United States District Court, District of Columbia

September 15, 2017

MARTIN J.A. YEAGER, et al., Defendants.



         This matter comes before the Court on the Plaintiffs' Motion for Protective Order (“Pls.' Mot.”), which requests that the Court issue a protective order prohibiting the deposition of Barbara Smith, one of the plaintiffs in this case. Pls.' Mot. at 1. Upon careful consideration of the parties' submissions, [1] the Court concludes for the reasons set forth below that it must deny the plaintiffs' motion.

         I. BACKGROUND

         Much of the factual background of this case has been previously set forth by the Court. See Smith v. Yeager, et al., 234 F.Supp.3d 50, 53-55 (D.D.C. 2017) (Walton, J.). As noted in the Court's prior memorandum opinion, the underlying allegations are predicated on “a legal malpractice claim regarding the defendants' representation of the plaintiffs ‘in a landlord-tenant matter . . . in the Superior Court of the District of Columbia.'” Id. at 53. And, in that memorandum opinion, the Court denied the defendants' motion to transfer this case to the Eastern District of Virginia. See id. at 60. Thereafter, the parties began discovery, see Order (Mar. 3, 2017), ECF No. 19, and now the parties dispute whether deposing Smith is appropriate, see generally Pls.' Mot.; Defs.' Opp'n.

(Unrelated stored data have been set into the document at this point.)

Lemma ranges_apart_perm l l' : l ≡ₚ l' → ranges_apart l → ranges_apart l'.
Proof.
  unfold ranges_apart. induction 1 as [|r l l' Hp IH|r r' l|l l1 l' _ IH1 _ IH2]; auto.
  - inversion 1 as [|? ? Hr Hl]; subst. constructor; [by rewrite <- Hp|by apply IH].
  - inversion 1 as [|? ? Hr Hl]; subst. inversion Hl as [|? ? Hr' Hl']; subst. apply Forall_cons in Hr as [Hrr Hr].
    constructor; [by constructor; [apply apart_sym|]|by constructor].
Qed.

Lemma ranges_apart_app l k :
  ranges_apart l → ranges_apart k → (∀ r r', r ∈ l → r' ∈ k → r.1.1 ≠ r'.1.1) → ranges_apart (l ++ k).
Proof.
  intros Hl Hk Hlk. induction Hl as [|r l Hr Hl IH]; [done|]. cbn [app]. constructor.
  - apply Forall_app. split; [done|]. apply Forall_forall. intros r' Hr' E. by destruct (Hlk r r' ltac:(by left) Hr').
  - apply IH. intros. apply Hlk; [by right|done].
Qed.

Lemma run_apart ts v d o t : chars_apart (run ts v d o t).
Proof.
  assert (Hge : ∀ t o, Forall (λ r : Lamport * nat * nat, o ≤ r.1.2) (map char_range (run ts v d o t))).
  { clear. induction t as [|c t IH]; intros o; cbn [run map]; constructor; [done|].
    eapply Forall_impl; [exact (IH _)|]. cbn. intros k. lia. }
  unfold chars_apart, ranges_apart. revert o. induction t as [|c t IH]; intros o; cbn [run map]; constructor; [|apply IH].
  eapply Forall_impl; [exact (Hge t _)|]. intros r Hr _. left. exact Hr.
Qed.

(** Fresh text keeps the ranges apart. *)
Lemma apply_edits_apart obs was ts es off cs :
  chars_apart cs → Forall (λ c, char_timestamp c ≠ ts) cs → chars_apart (apply_edits obs was ts off es cs).
Proof.
  intros Hcs Hts. unfold chars_apart. eapply ranges_apart_perm; [symmetry; by apply apply_edits_map|].
  apply ranges_apart_app; [apply run_apart|done|]. intros r r' Hr (c&->&Hc)%list_elem_of_fmap.
  assert (Ht : Forall (λ r : Lamport * nat * nat, r.1.1 = ts) (map char_range (run ts true [] off (concat (map snd es))))).
  { apply Forall_fmap. by apply run_forall. }
  rewrite Forall_forall in Ht. rewrite (Ht _ Hr). rewrite Forall_forall in Hts. intros E. by apply (Hts c).
Qed.

Lemma apart_keys cs : chars_apart cs → NoDup (map char_key cs).
Proof.
  unfold chars_apart, ranges_apart. induction cs as [|c cs IH]; cbn [map]; inversion 1 as [|? ? Hc Hcs]; subst; constructor; [|by apply IH].
  intros (d&E&Hd)%list_elem_of_fmap. rewrite Forall_forall in Hc. injection E as Et Eo.
  pose proof (width_pos c). pose proof (width_pos d).
  destruct (Hc (char_range d)) as [Hle|Hle]; [by apply list_elem_of_fmap; exists d|done|cbn in Hle; lia|cbn in Hle; lia].
Qed.

(** ** The invariant of a snapshot *)

(** Every slice begins where a fragment begins. *)
Definition slice_key (sl : InsertionSlice) : InsertionFragmentKey :=
  mkInsertionFragmentKey (slice_insertion_id sl) (slice_start sl).

Record snapshot_ok (base : Lamport → Prop) (s : BufferSnapshot) (ps : list Piece) : Prop := {
  snapshot_tree : ∃ h, wf cx_none h (fragments s);
  snapshot_fragments : elements (fragments s) = map fst ps;
  snapshot_document : DocumentOk ps base (map entry_key (elements (snapshot_insertion_slices s)));
  snapshot_visible : RopeTree.rope_text (codes true (flatten ps)) (visible_text s);
  snapshot_deleted : RopeTree.rope_text (codes false (flatten ps)) (deleted_text s);
  snapshot_apart : chars_apart (flatten ps);
  snapshot_insertions : (∃ h, wf () h (insertions s)) ∧ sorted (K:=InsertionFragmentKey) (elements (insertions s)) ∧
    elements (insertions s) ≡ₚ map insertion_fragment_new (map fst ps);
  snapshot_slices : (∃ h, wf () h (snapshot_insertion_slices s)) ∧
    sorted (K:=MapKey InsertionSlice) (elements (snapshot_insertion_slices s));
  snapshot_starts : Forall (λ sl, slice_key sl ∈ map fragment_key (map fst ps))
    (map entry_key (elements (snapshot_insertion_slices s)))
}.

(** The trees fit the stacks of cursors. *)
Definition snapshot_room (s : BufferSnapshot) : Prop :=
  height (fragments s) < STACK_CAPACITY ∧ height (insertions s) < STACK_CAPACITY ∧
  height (snapshot_insertion_slices s) < STACK_CAPACITY ∧
  height (Rope.chunks (visible_text s)) ≤ ROPE_ROOM ∧ height (Rope.chunks (deleted_text s)) ≤ ROPE_ROOM.

Lemma NoDup_fmap_inj {A B} (f : A → B) l a b : NoDup (map f l) → a ∈ l → b ∈ l → f a = f b → a = b.
Proof.
  intros Hnd (i&Hi)%list_elem_of_lookup (j&Hj)%list_elem_of_lookup E.
  assert (i = j) as ->; [|congruence]. eapply NoDup_lookup; [exact Hnd|..].
  - change (map f l) with (f <$> l). rewrite list_lookup_fmap, Hi. reflexivity.
  - change (map f l) with (f <$> l). rewrite list_lookup_fmap, Hj. by rewrite E.
Qed.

         Pertinent to the Court's resolution of the pending motion are the following circumstances surrounding the parties' discovery dispute. “Smith has been diagnosed with Alzheimer's disease, ” and her “unfortunate condition is publicly known.” Pls.' Mot. at 1 (noting the book Smith published regarding her experiences confronting Alzheimer's disease). Having learned of Smith's diagnosis, the defendants' counsel first requested Smith's medical records. See Defs.' Opp'n at 1-2 (arguing that if Smith was not “competent at the time the suit was filed . . . then the suit was clearly filed in violation of [Federal] Rule [of Civil Procedure] 17 . . . and her claims should be dismissed”). Plaintiffs' counsel “advised the defense that he will not be calling . . . Smith as a witness at the trial of this matter given her medical condition.” Pls.' Mot. at 2. Defense counsel then requested to depose Smith, see Defs.' Opp'n at 2; however, because counsel for the plaintiffs “insisted that . . . Smith is not competent to sit for a deposition, ” defense counsel “agreed to forego the deposition of . . . Smith if [the p]laintiffs would simply stipulate that [Smith] is not competent to sit for it, ” id. After further “discussion[s] between the parties regarding . . . Smith's ability to sit for a deposition and provide relevant, responsive information” were unfruitful, Pls.' Mot. at 2, the defendants provided the plaintiffs with a notice of deposition, see id., Exhibit (“Ex.”) B (Notice of Deposition dated June 12, 2017). The parties engaged in further discussions regarding this issue and were unable to come to an agreement. See id. at 3 (“[The d]efendants have . . . refused to withdraw . . . Smith's deposition notice and have instead required that [the p]laintiffs stipulate that . . . Smith is ‘incompetent.' Again, though, [the d]efendants have made it known to [the p]laintiffs that, should . . . Smith agree to not appear at trial (and therefore not be seen by the jury), [the d]efendants will agree to withdraw their request to depose . . . Smith (without a stipulation of incompetence).”).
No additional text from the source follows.